5. A method of correlating a core sample with its original position in a borehole, said method comprising the steps of: logging the borehole to determine the photoelectric absorption of the formation surrounding the borehole; scanning said core sample with a computerized axial tomographic scanner (CAT) at a first energy to determine the attenuation coefficients at a plurality of points in a plurality of cross sections along said core sample at said first energy; scanning said core sample with a CAT at a second energy to determine the attenuation coefficients at said plurality of points in said plurality of cross sections along said core sample at said second energy; using the attenuation coefficients determined for said core sample at said first and second energies for said plurality of points in said plurality of cross sections along said core sample to determine the effective atomic numbers for said plurality of points in said plurality of cross sections along said core sample; comparing the photoelectric absorption log determined in said logging step with the effective atomic numbers determined in said using step to determine the position to which said core sample correlates in said borehole.

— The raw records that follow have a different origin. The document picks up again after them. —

(** * bedrock-forge: the example Lambda handlers, embedded and verified

    A shallow embedding of the four Python handlers shipped with the
    repository:

    - [summary_generator.py]  (function-call envelope, text summaries),
    - [text_processor.py]     (function-call envelope, S3 documents),
    - [order-lookup/app.py]   (flat HTTP-style envelope, mock order table),
    - [product-search-api/app.py] (FastAPI search over a mock catalog).

    Python values are modelled as they are at run time: a [str] is a list
    of Unicode code points, an [int] is a [Z], a JSON document is a value
    of [pyval], a raised exception is the [Raise] branch of [result].
    The [logger] calls are left out: they return nothing the handlers
    read, and what they format ([json.dumps] of the decoded event, [str]
    of an exception, a dictionary) cannot raise. *)

From Stdlib Require Import ZArith NArith QArith Qcanon Floats Ascii String Lia.
From Stdlib Require Import DecimalString.
From Stdlib.Strings Require Import Byte.
From stdpp Require Import base option list countable gmap.

Set Warnings "-register-all,-inexact-float".
Local Open Scope Z_scope.

(** ** Python strings *)

(** A Python [str] is a sequence of code points; [len] counts code points. *)
Abbreviation str := (list N).

(** An ASCII literal of the source, as a [str]. *)
Definition py (s : string) : str :=
  (fun a => N_of_ascii a) <$> list_ascii_of_string s.

Definition len {A} (l : list A) : Z := Z.of_nat (length l).

(** [l[:n]]: a negative stop counts from the end and is clipped at 0. *)
Definition slice_to {A} (n : Z) (l : list A) : list A :=
  if 0 <=? n then take (Z.to_nat n) l else take (Z.to_nat (len l + n)) l.

(** [l[n:]]: a negative start counts from the end and is clipped at 0. *)
Definition slice_from {A} (n : Z) (l : list A) : list A :=
  if 0 <=? n then drop (Z.to_nat n) l else drop (Z.to_nat (len l + n)) l.

(** [str.isspace] on one code point: the code points CPython's
    [_PyUnicode_IsWhitespace] accepts. *)
Definition isspace (c : N) : bool :=
  (((9 <=? c) && (c <=? 13)) || ((28 <=? c) && (c <=? 32))
   || (c =? 133) || (c =? 160) || (c =? 5760)
   || ((8192 <=? c) && (c <=? 8202))
   || (c =? 8232) || (c =? 8233) || (c =? 8239) || (c =? 8287)
   || (c =? 12288))%N.

Fixpoint lstrip (s : str) : str :=
  match s with
  | c :: s' => if isspace c then lstrip s' else s
  | [] => []
  end.

Definition rstrip (s : str) : str := reverse (lstrip (reverse s)).

(** [s.strip()] *)
Definition strip (s : str) : str := lstrip (rstrip s).

(** [s.split(sep)] for a one-character separator: always at least one
    fragment, empty fragments kept. *)
Fixpoint split (sep : N) (s : str) : list str :=
  match s with
  | [] => [[]]
  | c :: s' =>
      if (c =? sep)%N then [] :: split sep s'
      else match split sep s' with
           | w :: ws => (c :: w) :: ws
           | [] => [[c]]
           end
  end.

(** [sep.join(parts)] *)
Fixpoint join (sep : str) (parts : list str) : str :=
  match parts with
  | [] => []
  | [p] => p
  | p :: ps => p ++ sep ++ join sep ps
  end.

(** Truthiness of a [str]: non-empty. *)
Definition nonempty (s : str) : bool :=
  match s with [] => false | _ => true end.

Definition dot : N := 46.
Definition newline : str := [10%N].
Definition ellipsis : str := py "...".

(** [s.startswith(prefix)] and [s.endswith(suffix)] *)
Fixpoint startswith (s prefix : str) : bool :=
  match prefix, s with
  | [], _ => true
  | p :: prefix', c :: s' => (c =? p)%N && startswith s' prefix'
  | _ :: _, [] => false
  end.

Definition endswith (s suffix : str) : bool :=
  startswith (reverse s) (reverse suffix).

(** [needle in hay] on two strings: substring test. *)
Fixpoint contains (hay needle : str) : bool :=
  startswith hay needle
  || match hay with
     | [] => false
     | _ :: hay' => contains hay' needle
     end.

(** [s.split()]: fragments between runs of whitespace, none empty. *)
Fixpoint split_whitespace_aux (s cur : str) : list str :=
  match s with
  | [] => if nonempty cur then [reverse cur] else []
  | c :: s' =>
      if isspace c
      then (if nonempty cur then [reverse cur] else []) ++ split_whitespace_aux s' []
      else split_whitespace_aux s' (c :: cur)
  end.

Definition split_whitespace (s : str) : list str := split_whitespace_aux s [].

(** [f"{z:05d}"] for [0 <= z < 100000], the only range the handlers
    format (the operand is a remainder modulo 100000). *)
Definition fmt_05d (z : Z) : str :=
  (fun k => Z.to_N (48 + (z / 10 ^ k) mod 10)) <$> [4; 3; 2; 1; 0].

(** ** Python values and exceptions *)

(** The values a decoded JSON event holds, and the values the handlers
    hand to [json.dumps]. A finite [float] is the rational it denotes
    (NaN and the infinities are not JSON). A [dict] with string keys keeps
    its insertion order. *)
Inductive pyval : Type :=
| VNone
| VBool (b : bool)
| VInt (z : Z)
| VFloat (q : Q)
| VStr (s : str)
| VList (l : list pyval)
| VDict (d : list (str * pyval)).

(** A raised exception: its class and [str(e)]. Every handler of the
    source is [except Exception as e] and reads [str(e)] only. *)
Record exn : Type := Exn { exn_class : string; exn_str : str }.

Inductive result (A : Type) : Type :=
| Ok (a : A)
| Raise (e : exn).
Arguments Ok {A} a.
Arguments Raise {A} e.

Definition bind {A B} (c : result A) (k : A -> result B) : result B :=
  match c with
  | Ok a => k a
  | Raise e => Raise e
  end.

Declare Scope result_scope.
Delimit Scope result_scope with result.
Notation "'let*' x ':=' c 'in' k" := (bind c (fun x => k))
  (at level 10, x name, c at level 100, k at level 200) : result_scope.
Local Open Scope result_scope.

(** [type(v).__name__], as CPython's messages print it. *)
Definition type_name (v : pyval) : str :=
  match v with
  | VNone => py "NoneType"
  | VBool _ => py "bool"
  | VInt _ => py "int"
  | VFloat _ => py "float"
  | VStr _ => py "str"
  | VList _ => py "list"
  | VDict _ => py "dict"
  end.

Definition AttributeError (v : pyval) (attr : string) : exn :=
  Exn "AttributeError"
      (py "'" ++ type_name v ++ py "' object has no attribute '" ++ py attr ++ py "'").

Definition TypeError (msg : str) : exn := Exn "TypeError" msg.

(** [bool(v)] *)
Definition truthy (v : pyval) : bool :=
  match v with
  | VNone => false
  | VBool b => b
  | VInt z => negb (z =? 0)
  | VFloat q => negb (Qeq_bool q 0)
  | VStr s => nonempty s
  | VList l => match l with [] => false | _ => true end
  | VDict d => match d with [] => false | _ => true end
  end.

(** Lookup in a string-keyed [dict]. *)
Fixpoint lookup_item (k : str) (d : list (str * pyval)) : option pyval :=
  match d with
  | [] => None
  | (k', v) :: d' => if bool_decide (k' = k) then Some v else lookup_item k d'
  end.

(** [o.get(key, default)]: only a [dict] has the method. *)
Definition get (o : pyval) (key : str) (default : pyval) : result pyval :=
  match o with
  | VDict d => Ok (from_option id default (lookup_item key d))
  | _ => Raise (AttributeError o "get")
  end.

(** [for x in o]: the elements a [for] loop visits. *)
Definition iterate (o : pyval) : result (list pyval) :=
  match o with
  | VList l => Ok l
  | VStr s => Ok ((fun c => VStr [c]) <$> s)
  | VDict d => Ok ((fun kv => VStr kv.1) <$> d)
  | _ => Raise (TypeError (py "'" ++ type_name o ++ py "' object is not iterable"))
  end.

(** [len(o)] *)
Definition py_len (o : pyval) : result Z :=
  match o with
  | VStr s => Ok (len s)
  | VList l => Ok (len l)
  | VDict d => Ok (len d)
  | _ => Raise (TypeError (py "object of type '" ++ type_name o ++ py "' has no len()"))
  end.

(** [o.method] for a method only [str] has ([split], [lower]): the
    receiver as a [str], or the [AttributeError] of the lookup. *)
Definition str_receiver (o : pyval) (method : string) : result str :=
  match o with
  | VStr s => Ok s
  | _ => Raise (AttributeError o method)
  end.

(** [o == 'literal'] *)
Definition eq_str (o : pyval) (literal : str) : bool :=
  match o with
  | VStr s => bool_decide (s = literal)
  | _ => false
  end.

(** Keys of a [dict] built at run time, up to Python's [==]: [True == 1]
    and [1 == 1.0] are one key. *)
Inductive pykey : Type :=
| KNone
| KNum (q : Qc)
| KStr (s : str).

#[global] Instance pykey_eq_dec : EqDecision pykey.
Proof. solve_decision. Defined.

#[global] Instance pykey_countable : Countable pykey.
Proof.
  refine (inj_countable'
            (fun k => match k with
                      | KNone => inl (inl ())
                      | KNum q => inl (inr q)
                      | KStr s => inr s
                      end)
            (fun x => match x with
                      | inl (inl _) => KNone
                      | inl (inr q) => KNum q
                      | inr s => KStr s
                      end) _).
  intros []; reflexivity.
Defined.

(** [hash(v)] succeeds: the key [v] denotes; a [list] or a [dict] is
    unhashable. *)
Definition key_of (v : pyval) : result pykey :=
  match v with
  | VNone => Ok KNone
  | VBool b => Ok (KNum (Q2Qc (inject_Z (if b then 1 else 0))))
  | VInt z => Ok (KNum (Q2Qc (inject_Z z)))
  | VFloat q => Ok (KNum (Q2Qc q))
  | VStr s => Ok (KStr s)
  | VList _ | VDict _ =>
      Raise (TypeError (py "unhashable type: '" ++ type_name v ++ py "'"))
  end.

(** A [dict] the code builds and reads by key. *)
Abbreviation pydict := (gmap pykey pyval).

(** [d.get(key, default)] for a string literal [key]. *)
Definition dict_get (d : pydict) (key : str) (default : pyval) : pyval :=
  from_option id default (d !! KStr key).

(** ** What the interpreter and its libraries provide

    Builtins whose results the handlers only pass on. [hash] of a [str] is
    salted per process; [int], [str.lower], [str()], [round], [json] and
    the codecs are CPython's. The two laws are facts of CPython: [str()]
    of a [str] is that string, and [lower] maps an ASCII string letter by
    letter. *)
Definition ascii_lower (c : N) : N :=
  if ((65 <=? c) && (c <=? 90))%N then (c + 32)%N else c.

Definition is_ascii (s : str) : bool := forallb (fun c => (c <? 128)%N) s.

Abbreviation bytes := (list Byte.byte).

6. A method as recited in claim 5, wherein said using step comprises determining the average effective atomic number for each cross section in said plurality of cross sections and interpolating between the average effective atomic numbers for adjacent cross sections in said plurality of cross sections to generate an interpolated-average effective atomic number function.
7. A method as recited in claim 6, wherein said comparing step comprises convolving the interpolated-average effective atomic number function with the response function of the logging tool used in said logging step to generate a convolved effective atomic number function.
8. A method as recited in claim 7, wherein said comparing step comprises determining the maximum of the cross correlation function of the values obtained in said logging step with the convolved effective atomic number function.
9. A method as recited in claim 8, further comprising the step of determining the portion of each cross section in said plurality of cross sections of the core sample that has been invaded drilling fluid and eliminating the portions of the cross sections that have been invaded by the drilling fluids from said step of determining the average effective atomic number for each cross section in said plurality of cross sections.
10. A method as recited in claim 8, wherein said steps of scanning said core sample at said first and second energies are performed with mean X-ray energies that are equal to the X-ray energies of the logging tool used in said logging step.
11. A method as recited in claim 5, wherein said scanning step is performed with a mean X-ray energy that is equal to the mean X-ray energy of the logging tool used in said logging step.